The second question was: “Do you mean an Arab military force to fight terrorism?”
Al-Sisi answered: “We need collective action, by which I mean a joint Arab role, not Saudi Arabia, Egypt or the UAE acting independently. Egypt is not looking for a role. We are seeking an Arab security arrangement characterised by strength in the face of threats and challenges.”
The third question was, “Is there a specific project in this regard?” Al-Sisi’s answer: “We are consulting with our brother Arabs on ways to create a joint Arab force.”
Al-Sisi’s speeches that have broached the subject make it clear five Arab countries — the UAE, Saudi Arabia, Bahrain, Kuwait and Jordan — support the Egyptian drive to create a united Arab force.
President Al-Sisi met with Arab League Secretary-General Nabil Al-Arabi to discuss arrangements for the Arab summit Egypt is scheduled to host at the end of this month. According to statements issued by Al-Arabi, forming a joint Arab force will be on the summit agenda.
At a recent press conference Al-Arabi said he intends to hold consultations with Arab leaders and the summit chairman, as well as that of the next summit round, on the need for an united force to safeguard Arab national security and confront terrorism and other threats against the region.

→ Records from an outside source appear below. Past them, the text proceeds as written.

(* ===== verification/JobEffects.v ===== *)
(** * The effect of each registry operation

    One lemma per operation of [JobRegistry]: run on a well-formed registry it
    either raises and changes nothing (or completes its commit under a
    cancellation), or commits one legal step.  [run_effect] puts them together:
    it is the refinement of the registry by the step relation of
    [JobInvariants]. *)

From S2P Require Import Prelude PyDict Json SpeakerProvenance JobTypes JobRegistry JobLifecycle.
From S2P Require Import JobInvariants JobRecovery.

Section effects.
Context (env : Env) (s : JobRegistry) (Hwf : registry_wf s).

Lemma row_wf k j : dget (_jobs s) k = Some j → id_ j = k ∧ wf_job j.
Proof. by apply Hwf. Qed.

Lemma row_lookup k j : dget (_jobs s) k = Some j → dget (_jobs s) (id_ j) = Some j.
Proof. intros H. by destruct (row_wf _ _ H) as [-> _]. Qed.

(** The delivery states no operation owns. *)
Definition unowned (d : DeliveryState) : bool :=
  match d with Dlv.NONE | Dlv.READY | Dlv.CANCELLED | Dlv.EXPIRED => true | _ => false end.

Lemma unowned_enter o k j d : unowned d = true → may_enter o k j d.
Proof. by destruct d. Qed.

Lemma cancelled_unowned j : unowned (cancelled_delivery j) = true.
Proof. unfold cancelled_delivery. by case_match. Qed.

Lemma terminal_unowned j : unowned (_terminal_delivery s j).1 = true.
Proof. unfold _terminal_delivery. by destruct (routed j). Qed.

Lemma succeeded_unowned j r x : unowned (delivery_state (succeeded_row env s j r x)) = true.
Proof.
  pose proof (terminal_unowned j) as H. unfold succeeded_row.
  by destruct (_terminal_delivery s j).
Qed.

(** The side condition on the delivery state of a written row. *)
Ltac entered :=
  first [ by left
        | right; apply unowned_enter; done
        | right; apply unowned_enter; by repeat case_match
        | right; eexists; split_and!; done ].

(** A commit that rewrites the row [j]: what is left is that the row evolves. *)
Ltac persist_row :=
  wp_safe; eapply wp_persist; [done|try done|done| |entered].

Abbreviation safe o m := (wp m (λ _, effect o s) (refused o s) s).
Hint Extern 1 (wf_job _) => eapply row_wf : core.

Lemma claim_effect job_id a : safe (OClaim job_id a) (claim env job_id a).
Proof. unfold claim. op_go. persist_row. by apply claim_evolves; eauto. Qed.

Lemma renew_effect o job_id a : safe o (renew env job_id a).
Proof.
  unfold renew, attempt_in. op_go. persist_row. by apply renew_evolves; eauto.
Qed.

Lemma authorize_effect job_id a : safe (OAuthorize job_id a) (authorize env job_id a).
Proof. unfold authorize. op_go. persist_row. by apply authorize_evolves; eauto. Qed.

Lemma mark_playing_effect job_id a : safe (OPlaying job_id a) (mark_playing env job_id a).
Proof. unfold mark_playing. op_go. persist_row. by apply playing_evolves; eauto. Qed.

Lemma delivery_not_live j k :
  dget (_jobs s) k = Some j → delivery_state j ≠ Dlv.NONE →
  live_execution (execution_state j) = false.
Proof.
  intros Hj Hd. destruct (row_wf _ _ Hj) as [_ [H _]].
  destruct (live_execution _); [|done]. by destruct (H eq_refl).
Qed.

(** An obligated row loses its obligation, or its attempt. *)
Lemma clear_effect k j d :
  dget (_jobs s) k = Some j → obligated (delivery_state j) = true →
  dlv_edge (delivery_state j) d → _LEASED_DELIVERY d = false →
  evolves (_delivery_sequence s) j (clear_attempt (j <| delivery_state := d |>)).
Proof.
  intros Hj Ho He Hd. destruct (row_wf _ _ Hj).
  apply cleared_evolves; try done. eapply delivery_not_live; [done|]. intros E. by rewrite E in Ho.
Qed.

Lemma mark_delivered_effect job_id a : safe (ODelivered job_id a) (mark_delivered env job_id a).
Proof.
  unfold mark_delivered, attempt_in. op_go. persist_row.
  eapply clear_effect; [done| |by constructor|done]. by destruct (delivery_state j).
Qed.

Lemma nack_effect o job_id a r : safe o (nack env job_id a r).
Proof.
  unfold nack, attempt_in. op_go. persist_row.
  destruct (delivery_state j) eqn:E; try done; eapply clear_effect; rewrite ?E; try done;
    destruct (_ && bool_decide (r = _)); by constructor.
Qed.

Lemma bind_task_effect o job_id t p e : safe o (bind_task env job_id t p e).
Proof.
  unfold bind_task. op_go.
  wp_safe; eapply wp_commit_row; [done|done|done| |entered].
  apply bind_evolves; eauto.
Qed.

Lemma _task_done_effect o job_id t : safe o (_task_done job_id t).
Proof. apply wp_modify. left. destruct s. by destruct (owns_task _ _ _). Qed.

Lemma cancel_after_grace_effect o timer t : safe o (cancel_after_grace timer t).
Proof. apply wp_modify. left. by destruct s. Qed.

Lemma wait_for_terminal_effect o job_id f : safe o (wait_for_terminal job_id f).
Proof. unfold wait_for_terminal. op_go. Qed.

“The current situation does not demand a conventional war force but a comprehensive approach to confronting the terrorist groups that are threatening Arab peace and security,” said Al-Arabi.
To forge any agreement over a joint force, Al-Arabi argues, will require a joint meeting of ministers of defence and foreign affairs, and possibly of ministers of interior and information.
“Everyone must work together,” he stressed, “because terrorism exists in the Mashraq and the Maghrab. We must focus on two essentials: to repel dangers and protect Arab national security.
“There can be no disputes over the need to exchange intelligence and contribute funds. If there is to be any dispute it should be over whether or not to use military force, a question that has to be decided on a case-by-case basis.”
Six countries signed the 1950 Arab Joint Defence and Economic Cooperation Treaty — Egypt, Saudi Arabia, Syria, Iraq, Lebanon and Yemen. Al-Arabi sees this as a positive precedent. But what he does not envisage is the creation of a standing army under joint command.
“Wars against terrorism are more in the nature of wars against professional criminal gangs. These do not require armies in a conventional sense but the exchange of intelligence and cooperation over limited military action.”
Military expert General Ahmed Abdel Halim argues, “Ultimately, it all boils down to whether the Arab political wills exist to translate the Egyptian outlook into reality.”
He does not take much heart from the earlier precedents. Any joint Arab force will presumably be forged within the context of the joint defence agreement of 1950, though taking into account recent circumstances and developments.
To do nothing, says General Talaat Mousa, military advisor to the Nasser Military Academy, is to court grave danger for the Arab world. “We need to act now,” he told the Weekly, warning that delays in implementing the 1950 agreement, which was only put into effect in 1962, cannot be repeated.
But what of the American and other Western military bases in the region, especially in the Gulf? There are bases in Qatar, Bahrain, Saudi Arabia, Kuwait and the UAE. These countries’ agendas therefore intersect with the Western agenda and Washington remains the chief supplier of arms to Gulf states.
Can these countries, which are dependent for their security on the West, create a defence force outside that framework?
“The Western presence in the Gulf does not impact greatly on the joint Arab project. It is a result of bilateral agreements,” says Moussa. “Arab differences present a more serious problem.
“Arab countries do not see eye to eye on how to deal with the situation in Syria or in Libya. That could derail any joint Arab defence agreement, draining it of the political will necessary to confront major issues in the region.”
The Arab League’s legacy, too, offers little hope. The idea of a joint Arab force has been brought before it on numerous occasions but inter-Arab differences have always stood in the way of any progress.
General Sameh Seif Al-Yazal, director of the National Centre for Security Studies, believes any force must be created outside the framework of the Arab League and must refrain from taking offensive action against any Arab state.
It is difficult, says Al-Yazal, to envision any joint Arab force intervening in, say, Yemen, even though the country is on the verge of civil war.